(Records shown)
(* ===== verification/AprRef.v ===== *)
(** * Reference instances of the APR interfaces

    Concrete functions that meet the laws of Apr.v and AprFile.v, to run the
    model on: a file system in memory that never fails without a cause, tables
    as lists, and a checksum in the place of MD5. *)

From S2P Require Import Prelude CNum Apr AprFile.
From Stdlib Require Import Lia.
Local Open Scope cstr_scope.

(** ** Strings *)

Definition in_chars (sep : cstr) (c : ascii) : bool := bool_decide (c ∈ sep).

Fixpoint span_token (sep s : cstr) : cstr * cstr :=
  match s with
  | [] => ([], [])
  | c :: s' =>
      if in_chars sep c then ([], s') else let '(t, r) := span_token sep s' in (c :: t, r)
  end.

Definition ref_strtok (s sep : cstr) : option (cstr * cstr) :=
  match skip_while (in_chars sep) s with
  | [] => None
  | s' => Some (span_token sep s')
  end.

Definition ref_atoi64 (s : cstr) : Z :=
  let '(neg, s1) := span_sign s in
  let v := digits_value (fst (span_digits s1)) in
  Z.max LONG_MIN (Z.min LONG_MAX (if neg then - v else v)).

Lemma skip_seps sep seps s :
  Forall (fun c => c ∈ sep) seps -> skip_while (in_chars sep) (seps ++ s) = skip_while (in_chars sep) s.
Proof.
  intros H. apply skip_while_app. eapply Forall_impl; [exact H|]. intros c Hc.
  by apply bool_decide_eq_true.
Qed.

Lemma skip_token sep tok s :
  Forall (fun c => c ∉ sep) tok -> tok <> [] -> skip_while (in_chars sep) (tok ++ s) = tok ++ s.
Proof.
  intros H Hn. destruct tok as [|c tok]; [done|]. inversion_clear H. cbn. unfold in_chars.
  by rewrite bool_decide_false.
Qed.

Lemma span_token_app sep tok s :
  Forall (fun c => c ∉ sep) tok ->
  span_token sep (tok ++ s) = (tok ++ fst (span_token sep s), snd (span_token sep s)).
Proof.
  induction 1 as [|c tok Hc _ IH]; cbn.
  - by destruct (span_token sep s).
  - unfold in_chars at 1. rewrite bool_decide_false by done. by rewrite IH.
Qed.

Lemma ref_strtok_token seps tok s sep :
  Forall (fun c => c ∈ sep) seps -> Forall (fun c => c ∉ sep) tok -> tok <> [] ->
  ref_strtok (seps ++ tok ++ s) sep = Some (tok ++ fst (span_token sep s), snd (span_token sep s)).
Proof.
  intros Hs Ht Hn. unfold ref_strtok. rewrite skip_seps, skip_token by done.
  destruct tok as [|c tok]; [done|]. cbn [app]. f_equal.
  by apply (span_token_app sep (c :: tok) s).
Qed.

Lemma ref_atoi64_dec z rest :
  in_long z = true -> match rest with [] => True | c :: _ => is_digit c = false end ->
  ref_atoi64 (dec z ++ rest) = z.
Proof.
  intros [Hl Hu]%andb_true_iff Hr. apply Z.leb_le in Hl, Hu. unfold ref_atoi64, dec.
  assert (forall n, 0 <= n -> fst (span_digits (dec_nat n ++ rest)) = dec_nat n /\
            digits_value (dec_nat n) = n)%Z as Hd.
  { intros n Hn. destruct (dec_nat_spec n Hn) as (H1 & H2 & _). by rewrite span_digits_app. }
  destruct (Z.ltb_spec z 0) as [Hz|Hz].
  - cbn [app span_sign]. change ("-"%char =? "-"%char) with true. cbn [fst snd].
    destruct (Hd (- z)%Z ltac:(lia)) as [-> ->]. lia.
  - destruct (Hd z Hz) as [E V]. destruct (dec_nat_spec z Hz) as (Hds & _ & Hn).
    destruct (dec_nat z) as [|c ds] eqn:Ed; [done|]. cbn [app].
    assert (span_sign (c :: ds ++ rest) = (false, c :: ds ++ rest)) as ->.
    { unfold span_sign. inversion_clear Hds as [|? ? Hc _].
      destruct (Ascii.eqb_spec c "-"%char) as [->|]; [discriminate Hc|].
      destruct (Ascii.eqb_spec c "+"%char) as [->|]; [discriminate Hc|done]. }
    cbn [app] in E. rewrite E, V. lia.
Qed.

#[export] Program Instance ref_strings : AprStrings := {|
  apr_pstrcat := fun ss => concat ss;
  apr_pstrndup := fun s n => take n s;
  apr_psprintf := fun args => concat (render <$> args);
  apr_strtok := ref_strtok;
  apr_atoi64 := ref_atoi64;
|}.
Next Obligation. done. Qed.
Next Obligation. done. Qed.
Next Obligation. done. Qed.
Next Obligation.
  intros seps sep H. unfold ref_strtok. by rewrite <- (app_nil_r seps), skip_seps.
Qed.
Next Obligation.
  intros seps tok sep Hs Ht Hn. rewrite <- (app_nil_r tok) at 1.
  rewrite ref_strtok_token by done. cbn. by rewrite app_nil_r.
Qed.
Next Obligation.
  intros seps tok c rest sep Hs Ht Hn Hc. rewrite ref_strtok_token by done. cbn.
  unfold in_chars. rewrite bool_decide_true by done. cbn. by rewrite app_nil_r.
Qed.
Next Obligation. intros. by apply ref_atoi64_dec. Qed.
Next Obligation.
  intros s. unfold ref_atoi64. destruct (span_sign s) as [neg s1].
  apply andb_true_iff. unfold LONG_MIN, LONG_MAX. split; apply Z.leb_le; lia.
Qed.

(** ** Tables *)

Fixpoint ref_setn (t : list (cstr * cstr)) (k v : cstr) : list (cstr * cstr) :=
  match t with
  | [] => [(k, v)]
  | e :: t' =>
      if decide (ci_eq (fst e) k) then (fst e, v) :: filter (fun e => ~ ci_eq (fst e) k) t'
      else e :: ref_setn t' k v
  end.

Definition ref_get (t : list (cstr * cstr)) (k : cstr) : option cstr :=
  snd <$> head (filter (fun e => ci_eq (fst e) k) t).

Lemma ref_get_cons e t k : ref_get (e :: t) k = if decide (ci_eq (fst e) k) then Some (snd e) else ref_get t k.
Proof. unfold ref_get. rewrite filter_cons. by destruct (decide _). Qed.

Lemma ref_setn_new t k v : ref_get t k = None -> ref_setn t k v = t ++ [(k, v)].
Proof.
  induction t as [|e t IH]; [done|]. rewrite ref_get_cons. cbn [ref_setn app].
  destruct (decide (ci_eq (fst e) k)); [done|]. intros H. by rewrite IH.
Qed.

Lemma ref_setn_same t k v : ref_get (ref_setn t k v) k = Some v.
Proof.
  induction t as [|e t IH]; cbn [ref_setn].
  - rewrite ref_get_cons. cbn. by rewrite decide_True.
  - destruct (decide (ci_eq (fst e) k)); rewrite ref_get_cons; cbn [fst snd];
      [by rewrite decide_True|by rewrite decide_False].
Qed.

Lemma filter_filter_other (t : list (cstr * cstr)) k :
  filter (fun e => ~ ci_eq (fst e) k) (filter (fun e => ~ ci_eq (fst e) k) t) =
  filter (fun e => ~ ci_eq (fst e) k) t.
Proof. rewrite list_filter_filter. apply list_filter_iff. tauto. Qed.

Lemma ref_setn_other t k v :
  filter (fun e => ~ ci_eq (fst e) k) (ref_setn t k v) = filter (fun e => ~ ci_eq (fst e) k) t.
Proof.
  induction t as [|e t IH]; cbn [ref_setn].
  - rewrite filter_cons. cbn [fst]. rewrite decide_False; [done|]. intros H. by apply H.
  - destruct (decide (ci_eq (fst e) k)) as [He|He]; rewrite !filter_cons; cbn [fst].
    + rewrite !decide_False by tauto. apply filter_filter_other.
    + rewrite !decide_True by done. by rewrite IH.
Qed.

#[export] Instance ref_tables : AprTables := {|
  table := list (cstr * cstr);
  apr_table_get := ref_get;
  apr_table_setn := ref_setn;
  table_elts := fun t => t;
  apr_table_get_spec := fun _ _ => eq_refl;
  apr_table_setn_new := ref_setn_new;
  apr_table_setn_same := ref_setn_same;
  apr_table_setn_other := ref_setn_other;
|}.

(** ** Digests and paths *)

Definition checksum (s : cstr) : Z :=
  fold_left (fun acc c => (acc * 257 + uchar c + 1) mod 2 ^ 128)%Z s 7%Z.

Fixpoint base256 (n : nat) (z : Z) : list Z :=
  match n with
  | O => []
  | S n' => (z mod 256)%Z :: base256 n' (z / 256)%Z
  end.

#[export] Program Instance ref_md5 : AprMd5 := {|
  apr_md5 := fun s => base256 APR_MD5_DIGESTSIZE (checksum s);
|}.
Next Obligation. done. Qed.
Next Obligation.
  intros s. cbn beta. generalize (checksum s), APR_MD5_DIGESTSIZE. intros z n. revert z.
  induction n as [|n IH]; intros z; cbn; constructor; [apply Z.mod_pos_bound; lia|apply IH].
Qed.

#[export] Instance ref_paths : AprPaths := {|
  apr_filepath_merge := fun root add =>
    match add with
    | "/"%char :: _ => Some add
    | _ => Some (root ++ [SLASH] ++ add)
    end;
|}.

(** ** Files *)

Definition fresh_key {A} (m : gmap nat A) : nat := S (foldr Nat.max 0 (fst <$> map_to_list m)).

Lemma fresh_key_None {A} (m : gmap nat A) : m !! fresh_key m = None.
Proof.
  destruct (m !! fresh_key m) as [x|] eqn:E; [|done]. exfalso.
  apply elem_of_map_to_list in E. unfold fresh_key in E.
  assert (forall l n, n ∈ l -> n <= foldr Nat.max 0 l) as Hmax.
  { intros l n. induction l as [|y l IH]; [set_solver|]. cbn.
    intros [->|Hn]%elem_of_cons; [lia|]. apply IH in Hn. lia. }
  apply (list_elem_of_fmap_2 fst) in E. apply Hmax in E. cbn in E. lia.
Qed.

(** The name under which [path] is a child of [dir]. *)
Definition strip_child (dir path : cstr) : option cstr :=
  let n := length dir + 1 in
  if bool_decide (take n path = dir ++ [SLASH]) && bool_decide (file_name (drop n path))
  then Some (drop n path) else None.

Lemma strip_child_spec dir path name :
  strip_child dir path = Some name <-> path = child dir name /\ file_name name.
Proof.
  unfold strip_child, child. split.
  - destruct (bool_decide (take _ _ = _)) eqn:E1; [|done].
    destruct (bool_decide (file_name _)) eqn:E2; [|done]. cbn. intros [= <-]. bool_hyps.
    split; [|done]. rewrite <- (take_drop (length dir + 1) path) at 1. rewrite E1.
    by rewrite <- app_assoc.
  - intros [-> Hn]. rewrite app_assoc.
    replace (length dir + 1) with (length (dir ++ [SLASH])) by (rewrite length_app; done).
    rewrite take_app_length, drop_app_length. by rewrite !bool_decide_true.
Qed.

Definition dir_entries (d : disk) (dir : cstr) : list dirent :=
  omap (fun q => (fun n => Dirent (Some n) false) <$> strip_child dir q)
    (fst <$> map_to_list (d_names d)) ++
  omap (fun q => (fun n => Dirent (Some n) true) <$> strip_child dir q) (elements (d_dirs d)).

Lemma strip_entries_elem b (l : list cstr) dir name isdir :
  Dirent (Some name) isdir ∈ omap (fun q => (fun n => Dirent (Some n) b) <$> strip_child dir q) l <->
  isdir = b /\ file_name name /\ child dir name ∈ l.
Proof.
  rewrite list_elem_of_omap. split.
  - intros (q & Hq & (n & Hs & [= -> ->])%fmap_Some). apply strip_child_spec in Hs as [-> Hn]. done.
  - intros (-> & Hn & Hl). exists (child dir name). split; [done|].
    apply fmap_Some. exists name. by rewrite strip_child_spec.
Qed.

Lemma strip_entries_NoDup b (l : list cstr) dir :
  NoDup l -> NoDup (omap (fun q => (fun n => Dirent (Some n) b) <$> strip_child dir q) l).
Proof.
  induction 1 as [|q l Hq _ IH]; cbn; [constructor|].
  destruct (strip_child dir q) as [n|] eqn:E; cbn; [|done]. constructor; [|done].
  apply strip_child_spec in E as [-> Hn]. by intros (_ & _ & ?)%strip_entries_elem.
Qed.

Lemma dir_entries_NoDup d dir : NoDup (dir_entries d dir).
Proof.
  unfold dir_entries. apply NoDup_app. split_and!.
  - apply strip_entries_NoDup, NoDup_fst_map_to_list.
  - intros [[n|] isdir]; [|].
    + intros (-> & _)%strip_entries_elem (? & _)%strip_entries_elem. done.
    + intros (q & _ & (n & _ & ?)%fmap_Some)%list_elem_of_omap. done.
  - apply strip_entries_NoDup, NoDup_elements.
Qed.

Lemma dir_entries_spec d dir name isdir :
  Dirent (Some name) isdir ∈ dir_entries d dir <->
  file_name name /\ entry_exists d dir (Dirent (Some name) isdir).
Proof.
  unfold dir_entries, entry_exists. cbn [de_name de_dir].
  rewrite elem_of_app, !strip_entries_elem, elem_of_elements.
  assert (child dir name ∈ fst <$> map_to_list (d_names d) <-> is_Some (d_names d !! child dir name)) as ->.
  { rewrite list_elem_of_fmap. split.
    - intros ([q i] & -> & H%elem_of_map_to_list). by exists i.
    - intros [i H]. exists (child dir name, i). split; [done|]. by apply elem_of_map_to_list. }
  destruct isdir; naive_solver.
Qed.

(** The directory in front of the last slash. *)
Definition parent_dir (path : cstr) : option cstr := before path <$> strrchr path SLASH.

Definition prefixes (p : cstr) : list cstr := (fun n => take n p) <$> seq 0 (S (length p)).

(** The directories on the way to [p], [p] included. *)
Definition ancestors (p : cstr) : list cstr :=
  filter (fun q => q = p \/ strncmp_eq (drop (length q) p) [SLASH] 1 = true) (prefixes p).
(End Records shown)
• **What you should do**: For every line in the listing above that mentions the word "None", make a copy.

• **Response box**:
  | [] => None
Lemma ref_setn_new t k v : ref_get t k = None -> ref_setn t k v = t ++ [(k, v)].
Lemma fresh_key_None {A} (m : gmap nat A) : m !! fresh_key m = None.
  then Some (drop n path) else None.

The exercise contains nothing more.